Une étude de la Fédération européenne des associations de consommateurs (Beuc), organisation représentant les intérêts des consommateurs au niveau européen et représentée en France par CLCV, alerte sur une possible augmentation des factures de gaz à l’horizon 2030.
Selon cette analyse, les ménages encore raccordés pourraient voir leur facture annuelle progresser jusqu’à 53 % si la sortie du gaz n’est pas organisée. Cette hausse s’explique en partie par les coûts liés au réseau de distribution. L’étude indique que ces frais pourraient représenter 27 % de l’augmentation totale, soit environ 300 euros supplémentaires par an pour les consommateurs concernés. En France, environ 35 % des ménages utilisent encore le gaz pour le chauffage.


Le nombre de foyers raccordés est en diminution. La Fédération européenne des associations de consommateurs estime qu’il passera de 11,17 millions en 2021 à 10,25 millions en 2027. Cette évolution s’inscrit dans la transition énergétique engagée, visant à réduire l’usage des énergies fossiles.
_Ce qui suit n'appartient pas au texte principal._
Lemma trace_inv msgs a :
  ok → (∀ n r, alloc_async n r ≠ None) → ainv a0 → traces msgs a → told_once t msgs → ainv a ∧ zombie_exhausted a.
Proof.
  intros Hco Hal H0. destruct (Init_waits P t c a0 Hi) as (Eh & _).
  induction 1 as [|msgs a msg fuel rc a' Htr IH Hs Hf E]; intros Ht; [split; [done|by intros ?; rewrite Eh in *]|].
  destruct (IH (told_once_prefix _ _ _ Ht)) as [H Hz]. apply (told_protocol msgs a msg Htr Ht) in Hs.
  destruct (process_spec fuel a msg Hco Hal H Hs Hf) as (rc' & a1 & E' & H1 & _). rewrite E in E'. simplify_eq.
  split; [done|]. eapply ProcessMsg_zombie; [exact (proj1 (ai_nc H1))|done|done].
Qed.
End trace.
End safe.

(** ** Theorems *)




(** An act takes exactly the first register of every naive input and keeps the
    invariant. *)
Theorem act_takes_one_of_each P c alloc_async NP NC IP IC RS a :
  conf_ok P c NP NC IP IC RS → (∀ n r, alloc_async n r ≠ None) → actor_inv P c NP NC IP IC RS a →
  IsReadReady a = true → IsWriteReady a = true →
  ∃ a', act_once P c alloc_async a = Ret a' ∧ actor_inv P c NP NC IP IC RS a' ∧
    ∀ id, regst_desc_id2regsts (naive_consumed_rs a') !! id = tail <$> regst_desc_id2regsts (naive_consumed_rs a) !! id.
Proof. intros Hco Hal H Hr Hw. by apply (act_once_spec P c alloc_async NP NC IP IC RS). Qed.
Une répartition des coûts sur un nombre réduit de ménages qui utilisent le gaz
La diminution du nombre d’utilisateurs du gaz entraîne une modification de la répartition des coûts d’entretien du réseau. Moins de foyers contribuent à son financement, alors que les infrastructures doivent continuer à être exploitées avant un éventuel démantèlement. L’étude souligne que ces charges pourraient être supportées par les ménages restant raccordés.
La Fédération européenne des associations de consommateurs recommande « une approche plus coordonnée et mieux encadrée pour sortir progressivement du gaz ». Elle insiste sur la nécessité d’accompagner les ménages concernés afin de limiter les effets de cette évolution sur leurs dépenses.
En France, l’association Consommation, logement et cadre de vie (CLCV), de défense des consommateurs, relaie ces préoccupations. Son délégué général, François Carlier, déclare : « Plutôt que de faire des chèques en 2040 à des gens qui auront de gros problèmes et qu’il faudra aider, il vaut mieux consacrer cet argent à aider les gens à changer d’équipement au cours de la décennie 2030 ». Il évoque également la nécessité d’informer les usagers suffisamment en amont en cas de démantèlement du réseau.
Parallèlement, le gouvernement a présenté un plan d’électrification de l’économie comprenant 22 mesures. Ce programme vise à réduire la part des énergies fossiles dans la consommation énergétique, de 60 % en 2023 à 40 % en 2030, puis à moins de 30 % en 2035. La part de l’électricité devrait atteindre 38 % en 2035 et dépasser 50 % en 2050.
Parmi les mesures prévues figurent l’interdiction des chaudières à gaz dans les logements neufs, la mise en place de territoires dits « zéro gaz » et l’évolution des aides à la rénovation énergétique. Ces orientations s’inscrivent dans une trajectoire de réduction progressive de l’usage du gaz en France.